It is generally argued that units in visual system increase their response monotonically over the entire range of possible image contrasts (Määttänen & Koenderink,
1991; Ohzawa et al.,
1982). It may therefore appear unusual to argue for an emseble of channels each selectively tuned to a particular contrast range. However, physiological studies on cortical color processing report neurons in inferotemporal cortex that respond selectively to specific chromatic saturations (e.g., pink, but not red) (Komatsu, Ideura, Kaji, & Yamane,
1992; Kotake, Morimoto, Okazaki, Fujita, & Tamura,
2009).

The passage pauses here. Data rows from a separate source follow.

(** The [for] loop of [store_traffic_data]: whether it completes or
    raises, the file is as it was; if it completes, the connection holds
    one new row per record, in order, each with the prediction computed
    for it. *)
Lemma store_loop_spec (data : list reading) :
  forall (conn : connection) (w : world),
    let (res, w') := store_loop data conn w in
    w_db w' = w_db w /\ w_slept w' = w_slept w /\
    ticks_logged (w_stdout w') = ticks_logged (w_stdout w) /\
    match res with
    | Raise _ => True
    | Ok conn' =>
        exists new,
          map col_sensor_id new = map (fun r => SqlText (sensor_id r)) data /\
          Forall has_prediction new /\
          traffic_data (conn_view conn') =
            option_map (fun rows => (rows ++ new)%list)
                       (traffic_data (conn_view conn))
    end.
Proof.
  induction data as [|record rest IH]; intros conn w.
  - cbn. repeat split. exists []. repeat split; [constructor|].
    destruct (traffic_data (conn_view conn)); cbn; [rewrite app_nil_r|]; reflexivity.
  - cbn [store_loop]. run_monad. cbn.
    destruct (randint 0 2 (w_rng w)) as [weather g'].
    match goal with
    | |- context [predict ?h ?d ?x ?w0] =>
        pose proof (predict_frame h d x w0) as (Hdb & Hsl & Htk);
        destruct (predict h d x w0) as [[pf|e] w1] eqn:Ep
    end; cbn [snd w_db w_slept w_stdout set_rng set_clock] in Hdb, Hsl, Htk;
      [|repeat split; assumption].
    destruct (infer_value _ _ _ _ _ (predict_value _ _ _ _ _ _ Ep))
      as (_ & _ & _ & _ & _ & Hpos).
    unfold cursor_execute_insert.
    destruct (traffic_data (conn_view conn)) as [rows|] eqn:Et;
      [|cbn; repeat split; assumption].
    match goal with
    | |- context [insert_fails ?r] => destruct (insert_fails r)
    end; [cbn; repeat split; assumption|].
    cbn.
    match goal with
    | |- context [store_loop rest ?c ?w0] =>
        specialize (IH c w0); destruct (store_loop rest c w0) as [res w2]
    end.
    destruct IH as (Hdb2 & Hsl2 & Htk2 & Hres).
    split; [congruence|]. split; [congruence|]. split; [congruence|].
    destruct res as [conn'|e]; [|exact I].
    destruct Hres as (new & Hids & Hall & Ht). cbn in Ht.
    match type of Ht with
    | context [((rows ++ [?r]) ++ new)%list] => exists (r :: new)
    end.
    split; [cbn; rewrite Hids; reflexivity|].
    split.
    + constructor; [|exact Hall]. exists pf. split; [reflexivity|exact Hpos].
    + rewrite Ht. cbn. rewrite <- app_assoc. reflexivity.
Qed.
(** The instance agrees with the tables on what validation reads from it:
    its row exists with the same application, and a loaded [Application]
    is the group's application with the team the table records. *)
Definition in_sync (s : Store) (g : DeviceGroup.t) : Prop :=
  ∃ row, groups s !! DeviceGroup.id g = Some row
    ∧ DeviceGroupRow.ApplicationId row = DeviceGroup.ApplicationId g
    ∧ ∀ a, DeviceGroup.Application g = Some a →
        ∃ aid arow, DeviceGroup.ApplicationId g = Some aid
          ∧ applications s !! aid = Some arow
          ∧ Application.TeamId arow = Application.TeamId a.

(** The membership invariant: a device in a group has the application that
    owns the group and the team that owns that application. *)
Definition membership_invariant (s : Store) : Prop :=
  ∀ k d gid, devices s !! k = Some d → Device.DeviceGroupId d = Some gid →
    ∃ row aid arow, groups s !! gid = Some row
      ∧ DeviceGroupRow.ApplicationId row = Some aid
      ∧ Device.ApplicationId d = Some aid
      ∧ applications s !! aid = Some arow
      ∧ Device.TeamId d = Application.TeamId arow.

(** A device is in at most one group. *)
Definition at_most_one_group (s : Store) : Prop :=
  ∀ k g1 g2, is_member g1 s k → is_member g2 s k → g1 = g2.

(** The writes among the calls logged. *)
Definition writes (w : World) : list Event :=
  filter (λ e, Is_true (is_write e)) (log w).

(** The commands sent among the calls logged. *)
Definition is_command (e : Event) : bool :=
  match e with EvSendCommand _ _ _ _ => true | _ => false end.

Such high-level cortical representations presumably reflect further transformations from trichromatic and opponent color representations though multiple levels of processing (Gegenfurtner,
2003) and are thought to underlie “categorical” color perception as revealed by psychophysical studies (Berlin & Kay,
1992; Bornstein & Korda,
1984; Uchikawa & Boynton,
1987). Indeed, in a color study of our own, we found repulsive saturation aftereffects whereby low- and high-saturation stimuli were perceived to have lower and higher saturations respectively after prolonged exposure to an intermediate-saturation adaptor (Mori,
2015). In light of evidence from the color domain, it is not unreasonable to posit similar categorical neural representations for luminance contrast. In a classical study, Snowden and Hammett (
1996) have shown that suppressive effects of adaptation on suprathreshold contrast perception exhibit a little broader spatial range than those on threshold contrast detection. This is also consistent with the notion that suprathreshold contrast perception is determined by the both of low-level units with narrow spatial tuning and high-level units with broad spatial tuning.